* _EXERCISE REQUIREMENTS_: Down to the last character, write out the records below.
________________________________________
Lemma unpack_config_app c rest :
  reserve_config_wf c ->
  exists mk, unpack_config_fields (pack_config c ++ rest)
    = Ok (mk, reserve_type_to_u8 (reserve_type c), rest) /\ mk (reserve_type c) = c.
Proof.
  intros [? ? ? ? ? ? ? ? ? ? ? (? & ? & ?)]. pose proof (reserve_type_u8 (reserve_type c)).
  unfold unpack_config_fields, pack_config. rewrite <- !app_assoc.
  repeat (first [rewrite unpack_u8_app by done | rewrite unpack_u64_app by done
                | rewrite unpack_pubkey_app by done]; cbn [obind]).
  eexists. split; [reflexivity|]. by destruct c as [? ? ? ? ? ? ? ? ? ? ? []].
Qed.
End readers.

Lemma unpack_amount_app (f : Z -> LendingInstruction) n rest :
  is_u64 n -> unpack_amount f (to_le_bytes 8 n ++ rest) = Ok (f n).
Proof. intros. unfold unpack_amount. by rewrite unpack_u64_app. Qed.

Lemma unpack_set_owner_app k c liq ra rest :
  instruction_wf (SetLendingMarketOwnerAndConfig k c liq ra) ->
  unpack (pack (SetLendingMarketOwnerAndConfig k c liq ra) ++ rest)
    = Ok (SetLendingMarketOwnerAndConfig k c liq ra).
Proof.
  intros (Hk & (Hd & Hm) & Hl & Hra). cbn [pack]. unfold pack_set_lending_market_owner.
  rewrite <- !app_assoc.
  change (unpack (pack_tag 1 ++ ?t)) with (unpack_set_lending_market_owner t).
  unfold unpack_set_lending_market_owner.
  rewrite unpack_pubkey_app by done. cbn [obind]. rewrite unpack_u64_app by done. cbn [obind].
  rewrite unpack_u64_app by done. cbn [obind]. destruct c, liq as [liq|].
  - rewrite <- app_assoc, unpack_u8_app by (by vm_compute). cbn [obind].
    rewrite unpack_pubkey_app by (by apply Hl). cbn [obind].
    by rewrite unpack_pubkey_app.
  - rewrite unpack_u8_app by (by vm_compute). cbn [obind]. by rewrite unpack_pubkey_app.
Qed.

Lemma unpack_configs_app i rest :
  instruction_wf i ->
  match i with InitReserve _ _ | UpdateReserveConfig _ _ => True | _ => False end ->
  unpack (pack i ++ rest) = Ok i.
Proof.
  intros Hwf Hi. destruct i; try done; cbn [pack].
  - destruct Hwf as [Hn Hc]. unfold pack_init_reserve. rewrite <- !app_assoc.
    change (unpack (pack_tag 2 ++ ?t)) with (unpack_init_reserve t).
    unfold unpack_init_reserve. rewrite unpack_u64_app by done. cbn [obind].
    destruct (unpack_config_app config rest Hc) as (mk & -> & Hmk). cbn [obind].
    replace (reserve_type_from_u8 _) with (Some (reserve_type config))
      by (by destruct (reserve_type config)).
    mred. by rewrite Hmk.
  - destruct Hwf as [Hc [Hd Hm]]. unfold pack_update_reserve_config. rewrite <- !app_assoc.
    change (unpack (pack_tag 16 ++ ?t)) with (unpack_update_reserve_config t).
    unfold unpack_update_reserve_config.
    destruct (unpack_config_app config (to_le_bytes 8 (window_duration rate_limiter_config) ++
      to_le_bytes 8 (max_outflow rate_limiter_config) ++ rest) Hc) as (mk & -> & Hmk).
    cbn [obind]. rewrite !unpack_u64_app by done. cbn [obind].
    rewrite unpack_u64_app by done. cbn [obind].
    replace (reserve_type_from_u8 _) with (Some (reserve_type config))
      by (by destruct (reserve_type config)).
    mred. rewrite Hmk. by destruct rate_limiter_config.
Qed.

Lemma unpack_init_market_app k q rest :
  instruction_wf (InitLendingMarket k q) ->
  unpack (pack (InitLendingMarket k q) ++ rest) = Ok (InitLendingMarket k q).
Proof.
  intros [Ho Hq]. cbn [pack]. unfold pack_init_lending_market. rewrite <- !app_assoc.
  change (unpack (pack_tag 0 ++ ?t)) with
    (let? ' (owner, rest) := unpack_pubkey t in
     let? ' (quote_currency, _rest) := unpack_bytes32 rest in
     Ok (InitLendingMarket owner quote_currency)).
  rewrite unpack_pubkey_app by done. cbn [obind]. unfold unpack_bytes32.
  by rewrite unpack_fixed_app.
Qed.

Lemma unpack_flash_repay_app n index rest :
  instruction_wf (FlashRepayReserveLiquidity n index) ->
  unpack (pack (FlashRepayReserveLiquidity n index) ++ rest)
    = Ok (FlashRepayReserveLiquidity n index).
Proof.
  intros [Hn Hi]. cbn [pack]. rewrite <- !app_assoc.
  change (unpack (pack_tag 20 ++ ?t)) with
    (let? ' (liquidity_amount, rest) := unpack_u64 t in
     let? ' (borrow_instruction_index, _rest) := unpack_u8 rest in
     Ok (FlashRepayReserveLiquidity liquidity_amount borrow_instruction_index)).
  rewrite unpack_u64_app by done. cbn [obind]. by rewrite unpack_u8_app.
Qed.

Lemma unpack_pack_app i rest : instruction_wf i -> unpack (pack i ++ rest) = Ok i.
Proof.
  intros Hwf. destruct i;
    lazymatch goal with
    | |- context [InitLendingMarket] => by apply unpack_init_market_app
    | |- context [SetLendingMarketOwnerAndConfig] => by apply unpack_set_owner_app
    | |- context [InitReserve] => by apply unpack_configs_app
    | |- context [UpdateReserveConfig] => by apply unpack_configs_app
    | |- context [FlashRepayReserveLiquidity] => by apply unpack_flash_repay_app
    | |- context [pack UpdateMarketMetadata] => destruct Hwf
    | |- context [pack (?f ?n)] => exact (unpack_amount_app f n rest Hwf)
    | |- _ => reflexivity
    end.
Qed.

(** Every instruction but the market metadata update reads back from the bytes
    [pack] writes for it, whatever follows them. *)
Theorem instruction_roundtrip (i : LendingInstruction) (rest : bytes)
    (Hwf : instruction_wf i) :
  unpack (pack i ++ rest) = Ok i.
Proof. by apply unpack_pack_app. Qed.

Lemma instruction_roundtrip_witness :
  unpack (pack (InitReserve 5 test_config) ++ [Byte.x01]) = Ok (InitReserve 5 test_config).
Proof.
  assert (Hwf : instruction_wf (InitReserve 5 test_config)).
  { split; [by vm_compute | exact test_config_wf]. }
  exact (instruction_roundtrip (InitReserve 5 test_config) [Byte.x01] Hwf).
Defined.

(** An asset type byte other than 0 and 1 panics.  Both instructions that carry
    a reserve configuration unwrap the decoded asset type instead of returning
    [InstructionUnpackError] as for every other malformed field: stated for
    [InitReserve], whatever the other fields are. *)
Theorem bad_asset_type_panics (n asset_type : Z) (mk : ReserveType -> ReserveConfig)
    (fields rest : bytes) (Hn : is_u64 n)
    (Hf : unpack_config_fields fields = Ok (mk, asset_type, rest))
    (Hb : asset_type <> 0 /\ asset_type <> 1) :
  unpack (pack_tag 2 ++ to_le_bytes 8 n ++ fields) = Panic.
Proof.
  change (unpack (pack_tag 2 ++ ?t)) with (unpack_init_reserve t).
  unfold unpack_init_reserve. rewrite unpack_u64_app by done. cbn [obind].
  rewrite Hf. cbn [obind]. unfold reserve_type_from_u8.
  destruct Hb as [H0 H1]. destruct asset_type as [|[]|]; done.
Qed.

Lemma bad_asset_type_panics_witness :
  unpack (pack_tag 2 ++ to_le_bytes 8 5 ++ replicate 97 Byte.x02) = Panic.
Proof.
  eapply (bad_asset_type_panics 5 2 _ (replicate 97 Byte.x02)).
  - by vm_compute.
  - vm_compute. reflexivity.
  - done.
Defined.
________________________________________
* _WRITTEN RESPONSE_:
Lemma unpack_config_app c rest :
  reserve_config_wf c ->
  exists mk, unpack_config_fields (pack_config c ++ rest)
    = Ok (mk, reserve_type_to_u8 (reserve_type c), rest) /\ mk (reserve_type c) = c.
Proof.
  intros [? ? ? ? ? ? ? ? ? ? ? (? & ? & ?)]. pose proof (reserve_type_u8 (reserve_type c)).
  unfold unpack_config_fields, pack_config. rewrite <- !app_assoc.
  repeat (first [rewrite unpack_u8_app by done | rewrite unpack_u64_app by done
                | rewrite unpack_pubkey_app by done]; cbn [obind]).
  eexists. split; [reflexivity|]. by destruct c as [? ? ? ? ? ? ? ? ? ? ? []].
Qed.
End readers.

Lemma unpack_amount_app (f : Z -> LendingInstruction) n rest :
  is_u64 n -> unpack_amount f (to_le_bytes 8 n ++ rest) = Ok (f n).
Proof. intros. unfold unpack_amount. by rewrite unpack_u64_app. Qed.

Lemma unpack_set_owner_app k c liq ra rest :
  instruction_wf (SetLendingMarketOwnerAndConfig k c liq ra) ->
  unpack (pack (SetLendingMarketOwnerAndConfig k c liq ra) ++ rest)
    = Ok (SetLendingMarketOwnerAndConfig k c liq ra).
Proof.
  intros (Hk & (Hd & Hm) & Hl & Hra). cbn [pack]. unfold pack_set_lending_market_owner.
  rewrite <- !app_assoc.
  change (unpack (pack_tag 1 ++ ?t)) with (unpack_set_lending_market_owner t).
  unfold unpack_set_lending_market_owner.
  rewrite unpack_pubkey_app by done. cbn [obind]. rewrite unpack_u64_app by done. cbn [obind].
  rewrite unpack_u64_app by done. cbn [obind]. destruct c, liq as [liq|].
  - rewrite <- app_assoc, unpack_u8_app by (by vm_compute). cbn [obind].
    rewrite unpack_pubkey_app by (by apply Hl). cbn [obind].
    by rewrite unpack_pubkey_app.
  - rewrite unpack_u8_app by (by vm_compute). cbn [obind]. by rewrite unpack_pubkey_app.
Qed.

Lemma unpack_configs_app i rest :
  instruction_wf i ->
  match i with InitReserve _ _ | UpdateReserveConfig _ _ => True | _ => False end ->
  unpack (pack i ++ rest) = Ok i.
Proof.
  intros Hwf Hi. destruct i; try done; cbn [pack].
  - destruct Hwf as [Hn Hc]. unfold pack_init_reserve. rewrite <- !app_assoc.
    change (unpack (pack_tag 2 ++ ?t)) with (unpack_init_reserve t).
    unfold unpack_init_reserve. rewrite unpack_u64_app by done. cbn [obind].
    destruct (unpack_config_app config rest Hc) as (mk & -> & Hmk). cbn [obind].
    replace (reserve_type_from_u8 _) with (Some (reserve_type config))
      by (by destruct (reserve_type config)).
    mred. by rewrite Hmk.
  - destruct Hwf as [Hc [Hd Hm]]. unfold pack_update_reserve_config. rewrite <- !app_assoc.
    change (unpack (pack_tag 16 ++ ?t)) with (unpack_update_reserve_config t).
    unfold unpack_update_reserve_config.
    destruct (unpack_config_app config (to_le_bytes 8 (window_duration rate_limiter_config) ++
      to_le_bytes 8 (max_outflow rate_limiter_config) ++ rest) Hc) as (mk & -> & Hmk).
    cbn [obind]. rewrite !unpack_u64_app by done. cbn [obind].
    rewrite unpack_u64_app by done. cbn [obind].
    replace (reserve_type_from_u8 _) with (Some (reserve_type config))
      by (by destruct (reserve_type config)).
    mred. rewrite Hmk. by destruct rate_limiter_config.
Qed.

Lemma unpack_init_market_app k q rest :
  instruction_wf (InitLendingMarket k q) ->
  unpack (pack (InitLendingMarket k q) ++ rest) = Ok (InitLendingMarket k q).
Proof.
  intros [Ho Hq]. cbn [pack]. unfold pack_init_lending_market. rewrite <- !app_assoc.
  change (unpack (pack_tag 0 ++ ?t)) with
    (let? ' (owner, rest) := unpack_pubkey t in
     let? ' (quote_currency, _rest) := unpack_bytes32 rest in
     Ok (InitLendingMarket owner quote_currency)).
  rewrite unpack_pubkey_app by done. cbn [obind]. unfold unpack_bytes32.
  by rewrite unpack_fixed_app.
Qed.

Lemma unpack_flash_repay_app n index rest :
  instruction_wf (FlashRepayReserveLiquidity n index) ->
  unpack (pack (FlashRepayReserveLiquidity n index) ++ rest)
    = Ok (FlashRepayReserveLiquidity n index).
Proof.
  intros [Hn Hi]. cbn [pack]. rewrite <- !app_assoc.
  change (unpack (pack_tag 20 ++ ?t)) with
    (let? ' (liquidity_amount, rest) := unpack_u64 t in
     let? ' (borrow_instruction_index, _rest) := unpack_u8 rest in
     Ok (FlashRepayReserveLiquidity liquidity_amount borrow_instruction_index)).
  rewrite unpack_u64_app by done. cbn [obind]. by rewrite unpack_u8_app.
Qed.

Lemma unpack_pack_app i rest : instruction_wf i -> unpack (pack i ++ rest) = Ok i.
Proof.
  intros Hwf. destruct i;
    lazymatch goal with
    | |- context [InitLendingMarket] => by apply unpack_init_market_app
    | |- context [SetLendingMarketOwnerAndConfig] => by apply unpack_set_owner_app
    | |- context [InitReserve] => by apply unpack_configs_app
    | |- context [UpdateReserveConfig] => by apply unpack_configs_app
    | |- context [FlashRepayReserveLiquidity] => by apply unpack_flash_repay_app
    | |- context [pack UpdateMarketMetadata] => destruct Hwf
    | |- context [pack (?f ?n)] => exact (unpack_amount_app f n rest Hwf)
    | |- _ => reflexivity
    end.
Qed.

(** Every instruction but the market metadata update reads back from the bytes
    [pack] writes for it, whatever follows them. *)
Theorem instruction_roundtrip (i : LendingInstruction) (rest : bytes)
    (Hwf : instruction_wf i) :
  unpack (pack i ++ rest) = Ok i.
Proof. by apply unpack_pack_app. Qed.

Lemma instruction_roundtrip_witness :
  unpack (pack (InitReserve 5 test_config) ++ [Byte.x01]) = Ok (InitReserve 5 test_config).
Proof.
  assert (Hwf : instruction_wf (InitReserve 5 test_config)).
  { split; [by vm_compute | exact test_config_wf]. }
  exact (instruction_roundtrip (InitReserve 5 test_config) [Byte.x01] Hwf).
Defined.

(** An asset type byte other than 0 and 1 panics.  Both instructions that carry
    a reserve configuration unwrap the decoded asset type instead of returning
    [InstructionUnpackError] as for every other malformed field: stated for
    [InitReserve], whatever the other fields are. *)
Theorem bad_asset_type_panics (n asset_type : Z) (mk : ReserveType -> ReserveConfig)
    (fields rest : bytes) (Hn : is_u64 n)
    (Hf : unpack_config_fields fields = Ok (mk, asset_type, rest))
    (Hb : asset_type <> 0 /\ asset_type <> 1) :
  unpack (pack_tag 2 ++ to_le_bytes 8 n ++ fields) = Panic.
Proof.
  change (unpack (pack_tag 2 ++ ?t)) with (unpack_init_reserve t).
  unfold unpack_init_reserve. rewrite unpack_u64_app by done. cbn [obind].
  rewrite Hf. cbn [obind]. unfold reserve_type_from_u8.
  destruct Hb as [H0 H1]. destruct asset_type as [|[]|]; done.
Qed.

Lemma bad_asset_type_panics_witness :
  unpack (pack_tag 2 ++ to_le_bytes 8 5 ++ replicate 97 Byte.x02) = Panic.
Proof.
  eapply (bad_asset_type_panics 5 2 _ (replicate 97 Byte.x02)).
  - by vm_compute.
  - vm_compute. reflexivity.
  - done.
Defined.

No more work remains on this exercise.